**** Data extracts ****

(* ===== verification/KvmSafe.v ===== *)
(** The page table that setupkvm makes, with which every process starts. *)

From S2P Require Import Prelude Layout CString State Spinlock Sched Mem Sleeplock Ring Memide Bio Log Fs Kalloc KallocSafe Vm VmSafe.
Local Open Scope kernel_scope.

(** The directory entries of the kernel's mappings. *)
Definition kernel_pdes : list Z := seqZ 512 56 ++ seqZ 1016 8.

Section kvm.
Context {drv : Driver} {dsw : DevSw} {im : Image}.

(** The physical address and the permissions of the page of a kernel address: physical
    memory is mapped at KERNBASE, writable but for the kernel's text, and the devices at
    their own addresses. *)
Definition kernel_map (va : Z) : option (Z * Z) :=
  if decide (KERNBASE <= va < KERNBASE + PHYSTOP) then
    Some (PGROUNDDOWN va - KERNBASE, if decide (KERNLINK <= va < img_data) then 0 else PTE_W)
  else if decide (DEVSPACE <= va < 2 ^ 32) then Some (PGROUNDDOWN va, PTE_W) else None.

Definition kernel_pte (va : Z) : Z := match kernel_map va with Some (pa, perm) => Z.lor (Z.lor pa perm) PTE_P | None => 0 end.

Definition km_size (k : kmap_entry) : Z := u32 (km_end k - km_start k).

(** An entry of the table that mappages can map page by page. *)
Definition kmap_ok (k : kmap_entry) : Prop :=
  0 <= km_virt k /\ km_virt k mod PGSIZE = 0 /\ 0 < km_size k /\ km_size k mod PGSIZE = 0 /\ km_virt k + km_size k <= 2 ^ 32 /\
  0 <= km_start k < 2 ^ 32 /\ km_start k mod PGSIZE = 0 /\ Z.land (km_perm k) PTE_U = 0 /\
  forall va, km_virt k <= va < km_virt k + km_size k -> PDX va ∈ kernel_pdes.

Fixpoint ascending (low : Z) (ks : list kmap_entry) : Prop :=
  match ks with [] => True | k :: ks' => low <= km_virt k /\ ascending (km_virt k + km_size k) ks' end.

Fixpoint kmap_pte (ks : list kmap_entry) (va old : Z) : Z :=
  match ks with
  | [] => old
  | k :: ks' => kmap_pte ks' va
      (if decide (km_virt k <= va < km_virt k + km_size k) then u32 (new_pte (u32 (km_start k + (va - km_virt k) / PGSIZE * PGSIZE)) (km_perm k)) else old)
  end.

Lemma kernel_pdes_ok : NoDup kernel_pdes /\ Forall (fun j => 0 <= j < 1024) kernel_pdes.
Proof.
  split; [apply (bool_decide_unpack (NoDup kernel_pdes)); by vm_compute|].
  apply (bool_decide_unpack (Forall (fun j => 0 <= j < 1024) kernel_pdes)). by vm_compute.
Qed.

Lemma kmap_region k : kmap_ok k -> PGROUNDDOWN (km_virt k) = km_virt k /\
  Z.of_nat (region_pages (km_virt k) (km_size k)) * PGSIZE = km_size k.
Proof.
  intros (H0 & Ha & Hs & Hsa & He & _). destruct (region_bounds (km_virt k) (km_size k) H0 Hs He) as (B1 & B2 & _ & _).
  unfold region_pages. rewrite !PGROUNDDOWN_eq, !u32_small by lia. change PGSIZE with 4096 in *. zdiv.
Qed.

Lemma map_kernel_spec ks : forall pgdir s l low,
  Forall kmap_ok ks -> ascending low ks -> may_alloc s -> free_ok s l -> pgdir_ok (k_mem s) pgdir l -> lru_ok s ->
  (missing (k_mem s) pgdir kernel_pdes <= length l)%nat ->
  (forall va, low <= va < 2 ^ 32 -> Z.land (pte_val (k_mem s) pgdir va) PTE_P = 0) ->
  exists f m' l', map_kernel pgdir ks s = Ok pgdir (alloc_state f m' s) /\
    free_ok (alloc_state f m' s) l' /\ pgdir_ok m' pgdir l' /\ keeps pgdir (k_mem s) l m' l' /\
    (length l' + missing (k_mem s) pgdir kernel_pdes = length l + missing m' pgdir kernel_pdes)%nat /\
    (forall va, 0 <= va < 2 ^ 32 -> pte_val m' pgdir va = kmap_pte ks va (pte_val (k_mem s) pgdir va)).
Proof.
  induction ks as [|k ks IH]; intros pgdir s l low Hks Has Hc Hf Hok Hlru Hm Hnp.
  - exists (freelist (k_kmem s)), (k_mem s), l. rewrite alloc_state_id. cbn [map_kernel kmap_pte]. split; [done|]. split; [done|]. split; [done|].
    split; [apply keeps_refl|]. split; [done|done].
  - apply Forall_cons_iff in Hks as [Hk Hks]. destruct Has as [Hlow Has]. destruct (kmap_region k Hk) as [Er En].
    destruct (Hk) as (H0 & Ha & Hs & Hsa & He & Hp0 & Hpa & Hu & Hpd). cbn [map_kernel]. fold (km_size k).
    destruct (mappages_run s l pgdir (km_virt k) (km_size k) (km_start k) (km_perm k)) as (k1 & m1 & l1 & R1 & M1); try done.
    { rewrite Er. exists kernel_pdes. rewrite En. destruct kernel_pdes_ok. done. }
    { intros va. rewrite Er, En. intros Hva. apply Hnp. lia. }
    rewrite (bind_ok _ _ _ _ _ R1). change (0 <? 0) with false. cbn [Z.ltb Z.compare]. rewrite Er in M1.
    destruct M1 as [U1 K1 F1 O1 L1 V1 P1 Mi1]. rewrite En in *. pose proof (K1 Hu) as Ek.
    assert (Es : set_kmem k1 (set_mem m1 s) = alloc_state (freelist k1) m1 s) by (unfold alloc_state; by rewrite Ek at 1). rewrite Es in *.
    destruct kernel_pdes_ok as [Hnd Hrg]. assert (E1 := Mi1 _ Hpd Hnd Hrg).
    destruct (IH pgdir (alloc_state (freelist k1) m1 s) l1 (km_virt k + km_size k)) as (f & m2 & l2 & R2 & F2 & O2 & P2 & E2 & V2); try done.
    { cbn [k_mem alloc_state set_kmem set_mem]. lia. }
    { intros va Hva. cbn [k_mem alloc_state set_kmem set_mem]. rewrite V1 by lia. rewrite decide_False by lia. apply Hnp. lia. }
    rewrite alloc_state_state in *. exists f, m2, l2. split; [done|]. split; [done|]. split; [done|]. split; [by apply (keeps_trans _ _ _ m1 l1)|].
    split; [cbn [k_mem alloc_state set_kmem set_mem] in E2; lia|]. intros va Hva. rewrite (V2 va Hva). cbn [kmap_pte k_mem alloc_state set_kmem set_mem]. by rewrite (V1 va Hva).
Qed.
(** ** The table of mappings *)
Lemma kernel_pde_in a n va : (a = 512 /\ n = 56 \/ a = 1016 /\ n = 8) -> a * 2 ^ 22 <= va < (a + n) * 2 ^ 22 -> PDX va ∈ kernel_pdes.
Proof.
  intros Han Hva. rewrite PDX_eq, u32_small by lia. unfold kernel_pdes. rewrite elem_of_app, !elem_of_seqZ.
  change (2 ^ 22) with 4194304 in *. destruct Han as [[-> ->]|[-> ->]]; [left|right]; zdiv.
Qed.

Lemma kmap_wf : img_data mod PGSIZE = 0 -> Forall kmap_ok kmap /\ ascending 0 kmap.
Proof.
  intros Hd. pose proof img_order as Ho. pose proof img_fits as Hf. change KERNLINK with 0x80100000 in *. change (KERNBASE + PHYSTOP) with 0x8E000000 in *.
  assert (Hv : V2P img_data = img_data - KERNBASE) by (unfold V2P; apply u32_small; unfold KERNBASE; lia).
  unfold kmap. change (V2P KERNLINK) with 0x100000. rewrite Hv. change PGSIZE with 4096 in *.
  assert (E2 : u32 (img_data - KERNBASE - 0x100000) = img_data - KERNBASE - 0x100000) by (apply u32_small; unfold KERNBASE; lia).
  assert (E3 : u32 (PHYSTOP - (img_data - KERNBASE)) = PHYSTOP - (img_data - KERNBASE)) by (apply u32_small; unfold KERNBASE, PHYSTOP; lia).
  assert (Hpde : forall va, 0x80000000 <= va < 0x8E000000 -> PDX va ∈ kernel_pdes).
  { intros va Hva. apply (kernel_pde_in 512 56); [by left|]. change (2 ^ 22) with 4194304. lia. }
  assert (Hdev : forall va, 0xFE000000 <= va < 2 ^ 32 -> PDX va ∈ kernel_pdes).
  { intros va Hva. apply (kernel_pde_in 1016 8); [by right|]. change (2 ^ 22) with 4194304. lia. }
  split.
  - repeat apply List.Forall_cons; [..|apply List.Forall_nil]; unfold kmap_ok, km_size; cbn [km_virt km_start km_end km_perm]; rewrite ?E2, ?E3;
      unfold KERNLINK, KERNBASE, PHYSTOP, EXTMEM, DEVSPACE in *; change PGSIZE with 4096;
      change (u32 (0x100000 - 0)) with 0x100000; change (u32 (0 - 0xFE000000)) with 0x2000000;
      repeat split; try done; try zdiv; intros va Hva; (apply Hpde || apply Hdev); lia.
  - cbn [ascending]. unfold km_size. cbn [km_virt km_start km_end]. rewrite E2, E3. unfold KERNLINK, KERNBASE, PHYSTOP, EXTMEM, DEVSPACE in *.
    change (u32 (0x100000 - 0)) with 0x100000. repeat split; lia.
Qed.

Lemma u32_lor a b : u32 (Z.lor a b) = Z.lor (u32 a) (u32 b).
Proof. unfold u32. rewrite <- !Z.land_ones by lia. apply Z.land_lor_distr_l. Qed.

(** The entry that the table gives for a page [virt <= va] of a region that starts at
    physical address [start]. *)
Lemma region_pte virt start va perm : virt mod PGSIZE = 0 -> 0 <= virt <= va -> va < 2 ^ 32 -> 0 <= start -> start + (va - virt) < 2 ^ 32 -> 0 <= perm < 2 ^ 32 ->
  u32 (new_pte (u32 (start + (va - virt) / PGSIZE * PGSIZE)) perm) = Z.lor (Z.lor (PGROUNDDOWN va - virt + start) perm) PTE_P.
Proof.
  intros Hv Hva Hhi Hs Hsum Hp. unfold new_pte. rewrite !u32_lor, (u32_small perm) by done. change (u32 PTE_P) with PTE_P.
  rewrite PGROUNDDOWN_eq, (u32_small va) by lia. change PGSIZE with 4096 in *. f_equal. f_equal. rewrite !u32_small; [zdiv|zdiv|]. rewrite u32_small; zdiv.
Qed.

Lemma kmap_pte_spec va : img_data mod PGSIZE = 0 -> 0 <= va < 2 ^ 32 -> kmap_pte kmap va 0 = kernel_pte va.
Proof.
  intros Hd Hva. pose proof img_order as Ho. pose proof img_fits as Hf.
  assert (Hv : V2P img_data = img_data - KERNBASE) by (unfold V2P; apply u32_small; unfold KERNLINK, EXTMEM, PHYSTOP, KERNBASE in *; lia).
  unfold kmap, kmap_pte, km_size, kernel_pte, kernel_map. cbn [km_virt km_start km_end km_perm]. rewrite Hv.
  change (V2P KERNLINK) with 0x100000. unfold KERNLINK, KERNBASE, PHYSTOP, EXTMEM, DEVSPACE in *.
  change (u32 (0x100000 - 0)) with 0x100000. change (u32 (0 - 0xFE000000)) with 0x2000000. rewrite !(u32_small (_ - _)) by lia.
  destruct (decide (DEVSPACE <= va)) as [H4|H4]; unfold DEVSPACE in H4.
  { rewrite decide_True by lia. rewrite decide_False, decide_True by lia. rewrite region_pte by (done || lia). f_equal. f_equal. lia. }
  rewrite decide_False by lia. destruct (decide (img_data <= va < 0x8E000000)) as [H3|H3].
  { rewrite !decide_True by lia. rewrite (decide_False (P := _ <= va < img_data)) by lia. rewrite region_pte by (done || lia). f_equal. f_equal. lia. }
  rewrite decide_False by lia. destruct (decide (0x80100000 <= va < img_data)) as [H2|H2].
  { rewrite !decide_True by lia. rewrite region_pte by (done || lia). f_equal. f_equal. lia. }
  rewrite decide_False by lia. case_decide as H1.
  - rewrite decide_True by lia. rewrite (decide_False (P := _ <= va < img_data)) by lia. rewrite region_pte by (done || lia). f_equal. f_equal. lia.
  - by rewrite !decide_False by lia.
Qed.
Lemma kernel_pte_supervisor va : 0 <= va < 2 ^ 32 -> Z.land (kernel_pte va) PTE_U = 0.
Proof.
  intros Hva. unfold kernel_pte. destruct (kernel_map va) as [[pa perm]|] eqn:E; [|done].
  assert (H : 0 <= pa < 2 ^ 32 /\ pa mod PGSIZE = 0 /\ Z.land perm PTE_U = 0 /\ 0 <= perm < 2 ^ 32).
  { unfold kernel_map in E. rewrite PGROUNDDOWN_eq, u32_small in E by done. unfold KERNBASE, PHYSTOP, KERNLINK, DEVSPACE in E.
    change PGSIZE with 4096 in *. repeat case_decide; simplify_eq; repeat split; try done; try zdiv. }
  destruct H as (H1 & H2 & H3 & H4). rewrite <- (new_pte_user pa perm H2 H3). unfold new_pte. by rewrite !u32_lor, (u32_small pa), (u32_small perm) by done.
Qed.

(** ** setupkvm *)
Lemma zeroed_table m p i : 0 <= i < 1024 -> table_at (memset m p 0 PGSIZE) p i = None.
Proof. intros Hi. unfold table_at. by rewrite ld32_zeroed. Qed.

Lemma zeroed_pgdir m p l : is_page p -> (p ∉ l) -> pgdir_ok (memset m p 0 PGSIZE) p l.
Proof. intros Hp Hn. split; [done|done|intros i t Hi|intros i j t Hi Hj]; by rewrite zeroed_table. Qed.

Lemma zeroed_missing m p : missing (memset m p 0 PGSIZE) p kernel_pdes = 64%nat.
Proof.
  transitivity (length kernel_pdes); [|done]. unfold missing. f_equal. destruct kernel_pdes_ok as [_ Hr].
  induction Hr as [|i D Hi HD IH]; [done|]. rewrite filter_cons, IH, zeroed_table by done. by rewrite decide_True.
Qed.

Lemma setupkvm_run s pg l : may_alloc s -> free_ok s (pg :: l) -> lru_ok s -> img_data mod PGSIZE = 0 -> (64 <= length l)%nat ->
  exists f m' l', setupkvm s = Ok pg (alloc_state f m' s) /\ free_ok (alloc_state f m' s) l' /\ pgdir_ok m' pg l' /\
    (forall va, 0 <= va < 2 ^ 32 -> pte_val m' pg va = kernel_pte va) /\
    (forall a, (forall p, p ∈ pg :: l -> ~ (p <= a < p + PGSIZE)) -> ldb m' a = ldb (k_mem s) a) /\
    l' ⊆ l /\ (forall p, owned m' pg l' p -> p ∈ pg :: l) /\ (length l <= length l' + 64)%nat.
Proof.
  intros Hc Hf Hlru Hd Hlen. destruct (kmap_wf Hd) as [Hwf Has]. pose proof (kalloc_run s pg l Hc Hf) as R.
  destruct (Hf) as [Hps Hnd [_ Hlk]]. apply Forall_cons_iff in Hps as [Hp Hpl]. apply list.NoDup_cons in Hnd as [Hn Hnd].
  destruct (page_kernel pg Hp) as (Hk & Hr & _). unfold setupkvm. rewrite (bind_ok _ _ _ _ _ R), (proj2 (Z.eqb_neq _ _)) by lia.
  unfold upd_mem. erewrite bind_ok by reflexivity. change (DEVSPACE <? P2V PHYSTOP) with false. cbv iota.
  set (m1 := memset (k_mem s) pg 0 PGSIZE). change (set_mem _ _) with (alloc_state (ld32 (k_mem s) pg) m1 s).
  assert (Hout : same_outside pg (k_mem s) m1) by apply memset_outside.
  destruct (map_kernel_spec kmap pg (alloc_state (ld32 (k_mem s) pg) m1 s) l 0) as (f & m' & l' & R2 & F2 & O2 & (P2 & Q2 & S2) & E2 & V2); try done.
  - split; [done|done|]. cbn. by apply (linked_outside (k_mem s) _ pg).
  - by apply zeroed_pgdir.
  - cbn [k_mem alloc_state set_kmem set_mem]. unfold m1. by rewrite zeroed_missing.
  - intros va Hva. cbn [k_mem alloc_state set_kmem set_mem]. unfold pte_val, m1. by rewrite zeroed_table by apply PDX_range.
  - cbn [k_mem alloc_state set_kmem set_mem] in *. rewrite alloc_state_state in *. exists f, m', l'.
    assert (Howned : forall p, owned m1 pg l p -> p ∈ pg :: l).
    { intros p [Ho|[->|(i & Hi & Ht)]]; [by right|by left|]. unfold m1 in Ht. by rewrite zeroed_table in Ht. }
    split; [done|]. split; [done|]. split; [done|]. split; [|split; [|split; [|split]]].
    + intros va Hva. rewrite (V2 va Hva). unfold pte_val at 1, m1. rewrite zeroed_table by apply PDX_range. by apply kmap_pte_spec.
    + intros a Ha. rewrite P2 by (intros p Hpp; by apply Ha, Howned). apply Hout, Ha. by left.
    + done.
    + intros p Hpo. by apply Howned, Q2.
    + unfold m1 in E2. rewrite zeroed_missing in E2. lia.
Qed.

(** C24: setupkvm makes the kernel's page table.  With 65 free pages it returns a page
    directory in which physical memory is mapped at KERNBASE, read-only for the kernel's
    text and writable elsewhere, the devices at their own addresses, and nothing else; no
    page is accessible to user programs.  It takes its pages from the free list and
    changes no other memory. *)
Theorem setupkvm_correct s pg l : may_alloc s -> free_ok s (pg :: l) -> lru_ok s -> img_data mod PGSIZE = 0 -> (64 <= length l)%nat ->
  exists s' l', setupkvm s = Ok pg s' /\ free_ok s' l' /\ l' ⊆ l /\ pgdir_ok (k_mem s') pg l' /\
    (forall va, 0 <= va < 2 ^ 32 -> pte_val (k_mem s') pg va = kernel_pte va) /\
    (forall va, 0 <= va < 2 ^ 32 -> Z.land (pte_val (k_mem s') pg va) PTE_U = 0) /\
    (forall a, (forall p, p ∈ pg :: l -> ~ (p <= a < p + PGSIZE)) -> ldb (k_mem s') a = ldb (k_mem s) a).
Proof.
  intros Hc Hf Hlru Hd Hlen. destruct (setupkvm_run s pg l Hc Hf Hlru Hd Hlen) as (f & m' & l' & R & F & O & V & K & S & _).
  exists (alloc_state f m' s), l'. split; [done|]. split; [done|]. split; [done|]. split; [done|]. split; [done|]. split; [|done].
  intros va Hva. cbn [k_mem alloc_state set_kmem set_mem]. rewrite (V va Hva). by apply kernel_pte_supervisor.
Qed.
End kvm.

****

◆ **Exercise**: Exactly as they stand, set down the lines from the top of the data through the line with "(** The physical".

◆ **Output for this task**:
(* ===== verification/KvmSafe.v ===== *)
(** The page table that setupkvm makes, with which every process starts. *)

From S2P Require Import Prelude Layout CString State Spinlock Sched Mem Sleeplock Ring Memide Bio Log Fs Kalloc KallocSafe Vm VmSafe.
Local Open Scope kernel_scope.

(** The directory entries of the kernel's mappings. *)
Definition kernel_pdes : list Z := seqZ 512 56 ++ seqZ 1016 8.

Section kvm.
Context {drv : Driver} {dsw : DevSw} {im : Image}.

(** The physical address and the permissions of the page of a kernel address: physical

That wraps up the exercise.